What happens much of the time is micro-community expectations. The expectations presented by some groups differ from others. Some kids are held to higher standards and thrive because those who are similar and supportive surround them. Other communities are told about abstinence and are given the Plan B. They obviously go for the Plan B. Others are found in the middle. They are held to a heightened standard at home but their school, town, and fellow students do not reinforce the standards. They are held to a high standard one place and to a lesser standard elsewhere. What happens to these kids is that they are faced with turmoil. They are forced to prioritize the influences. As we have already seen, they are inclined to do the bear minimum. Thus they are attracted towards the view that their parents are stuffy and too traditional while their school and friends are right in reinforcing a low standard. I found myself in this in-between micro-community. While I desired to live a life of chastity that accompanies the life of a Catholic priest, I thought it was largely impossible. My Church told me one thing and my society told me another. The struggle was so strong, in fact, that there were moments I thought about surrendering the drive towards priesthood under a false notion that it was impossible. The Grace of God pulled me through though and now I spend a great deal of time and energy spreading what I have learned through the struggles.

What can the world do? First of all, abstinence is only unsuccessful because of people failing to practice it. If micro-communities are offering different standard tiers, than the lowest one available will attract the kids. We need to properly assess the effects of heightened sexual activity outside of monogamous and committed relationships and build a united front towards setting appropriately high standards. We need to properly orient ourselves towards empowering our kids to see sex for the amazing and sacred thing that it is and not just a meaningless pastime.

The data is out there. If you get a free moment do some research on the Philippines and see how their nation-wide abstinence program is kicking HIV’s butt, while other African countries who get showered with complimentary condoms by American relief planes are experiencing ever increasing HIV outbreaks.

THE ANSWER TO ISSUES LIKE THE SPREADING OF HIV AND OTHER STDs, UNWANTED PREGNANCIES, INCREASING DISREGARD FOR HUMAN LIFE, AND THE EVER-LESSENING SELF-IMAGE OF OUR YOUNG WOMEN WHO ARE PERPETUALLY SOUGHT AFTER AS LUSTFUL OBJECTS IS NOT ADDING MORE BARRIERS. WE SHOULD RATHER HAVE THE STRENGTH TO SEE SEX FOR THE PRECIOUS THING THAT IT IS AND RECOGNIZING WHERE AND WHEN IT IS TRULY APPROPRIATE.

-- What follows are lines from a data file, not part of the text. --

(** The change of the supply.  For a transaction applied to the coins, the reported change is
    exactly the difference between the tokens among the coins after and before; no
    change is reported when the metadata of an input or an output does not give its
    amount, and the computation fails only when the transaction that created an input
    cannot be found or the difference is no 64-bit number. *)
Theorem GetCirculatingSupplyChange_correct params lookup tx h (m : gmap COutPoint Coin) xs :
  0 < h < 2 ^ 31 -> tx_legal tx m -> Z.of_nat (length (vin tx)) <= 2 ^ 32 ->
  (IsCoinBase tx = false -> lookup (GetHash tx) h = Some tx /\ holds m (prevouts tx) xs) ->
  let change := tokens params lookup (tx_effect h tx m) - tokens params lookup m in
  match GetCirculatingSupplyChange params tx xs h lookup with
  | KNOWN d => d = change /\ in_i64 d
  | UNKNOWN_METADATA =>
      exists e, e ∈ zip (prevouts tx) xs ++ output_coins tx h /\ token_amount params lookup e.1 e.2 = UNKNOWN_METADATA
  | FAILURE _ =>
      (exists e error, e ∈ zip (prevouts tx) xs /\ token_amount params lookup e.1 e.2 = FAILURE error) \/ ~ in_i64 change
  end.
Proof.
  intros Hh Ht Hin Hx change. unfold GetCirculatingSupplyChange. destruct (IsCoinBase tx) eqn:Hcb.
  { split; [unfold change; rewrite coinbase_tokens by done; lia | zlia]. }
  destruct (Hx eq_refl) as [Hl Hxs]. assert (length (prevouts tx) = length xs) as Hlen by by eapply Forall2_length.
  assert (length (prevouts tx) = length (vin tx)) as Hlv by apply length_map. rewrite <-Hlen, Hlv, Nat.eqb_refl. cbn [negb].
  destruct (effect_tokens params lookup tx h m xs Hcb Hh Hl Ht Hxs) as (rest & E1 & E2).
  pose proof (supply_loop_spec params lookup (-1) (zip (prevouts tx) xs) (or_intror eq_refl) 0 false) as H1.
  rewrite length_zip, <-Hlen, Nat.min_id, Hlv in H1. unfold INT64_MAX in H1. specialize (H1 ltac:(lia)).
  destruct (supply_loop params lookup _ _ _ _) as [error|[d u]].
  { left. exact H1. }
  destruct H1 as (Ed & Hu & Hb & _).
  set (created_lookup := fun txid coin_height => _).
  assert (length (output_coins tx h) = length (vout tx)) as Hlo.
  { unfold output_coins. by rewrite length_map, <-(length_fmap snd), indexed_snd. }
  pose proof (supply_loop_spec params created_lookup 1 (output_coins tx h) (or_introl eq_refl) d u) as H2.
  rewrite Hlo in H2. unfold INT64_MAX in H2. pose proof (tl_length _ _ Ht) as Hol. specialize (H2 ltac:(lia)).
  assert (forall o x, (o, x) ∈ output_coins tx h -> token_amount params created_lookup o x = token_amount params lookup o x /\
    forall error, token_amount params lookup o x <> FAILURE error) as Hsame.
  { intros o x Ho. apply output_coins_at in Ho as (Ho & Hhx & Ho'); [| done]. split.
    - apply token_amount_ext. unfold created_lookup. rewrite Ho, Hhx, Hl, bool_decide_true, Z.eqb_refl by done. done.
    - intros error. unfold token_amount. rewrite Ho, Hhx, Hl, Ho', !bool_decide_true by done. cbn [negb].
      split_ifs; try done. destruct (ExtractDDAmountFromBlockDb _ _ _); [| done]. by split_ifs. }
  destruct (supply_loop params created_lookup _ _ _ _) as [error|[d' u']].
  { destruct H2 as ([o x] & err & He & H). cbn [fst snd] in H. apply Hsame in He as [He Hne]. rewrite He in H. by apply Hne in H. }
  destruct H2 as (Ed' & Hu' & _ & _).
  assert (created_lookup (GetHash tx) h = Some tx) as Hcl.
  { unfold created_lookup. by rewrite bool_decide_true, Z.eqb_refl by done. }
  rewrite output_coins_tokens in Ed' by done. assert (d' = change) as Hd by (unfold change; lia).
  destruct u'.
  - apply proj1 in Hu'. destruct (Hu' eq_refl) as [Hu0 | ([o x] & He & H)].
    + apply Hu in Hu0 as [? | (e & He & H)]; [done |]. exists e. split; [| done]. apply elem_of_app. by left.
    + exists (o, x). cbn [fst snd] in *. rewrite (proj1 (Hsame o x He)) in H. split; [| done]. apply elem_of_app. by right.
  - destruct ((d' <? INT64_MIN) || (INT64_MAX <? d')) eqn:Er.
    + right. rewrite <-Hd. unfold in_i64. lia.
    + split; [done |]. unfold in_i64. lia.
Qed.
Lemma GetCirculatingSupplyChange_correct_witness :
  let m : gmap COutPoint Coin := {[sample_outpoint := sample_coin]} in
  let lookup := fun _ _ => Some sample_mint in
  GetCirculatingSupplyChange mainParams sample_mint [sample_coin] 23869440 lookup = KNOWN 100000 /\
  tokens mainParams lookup (tx_effect 23869440 sample_mint m) - tokens mainParams lookup m = 100000.
Proof.
  intros m lookup. assert (IsCoinBase sample_mint = false) as Hcb by by vm_compute.
  pose proof (GetCirculatingSupplyChange_correct mainParams lookup sample_mint 23869440 m [sample_coin]) as H.
  set (r := GetCirculatingSupplyChange mainParams sample_mint [sample_coin] 23869440 lookup) in *.
  assert (r = KNOWN 100000) as Er by by vm_compute. rewrite Er in *. split; [done |]. symmetry. apply H.
  - lia.
  - apply sample_mint_legal.
  - cbn. lia.
  - intros _. split; [done |]. constructor; [apply lookup_singleton_eq | constructor].
Defined.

GIRLS, have the strength to stand up for who you truly are: precious daughters of God. Take nothing less than a man who demonstrates the highest of virtues and is thusly deserving of your heart.

GUYS, man up and quite acting like anything other than who you are: precious sons of God. Accept nothing less than your role of protecting the hearts of women everywhere. These are not too high of standards; they are the standards we are made for!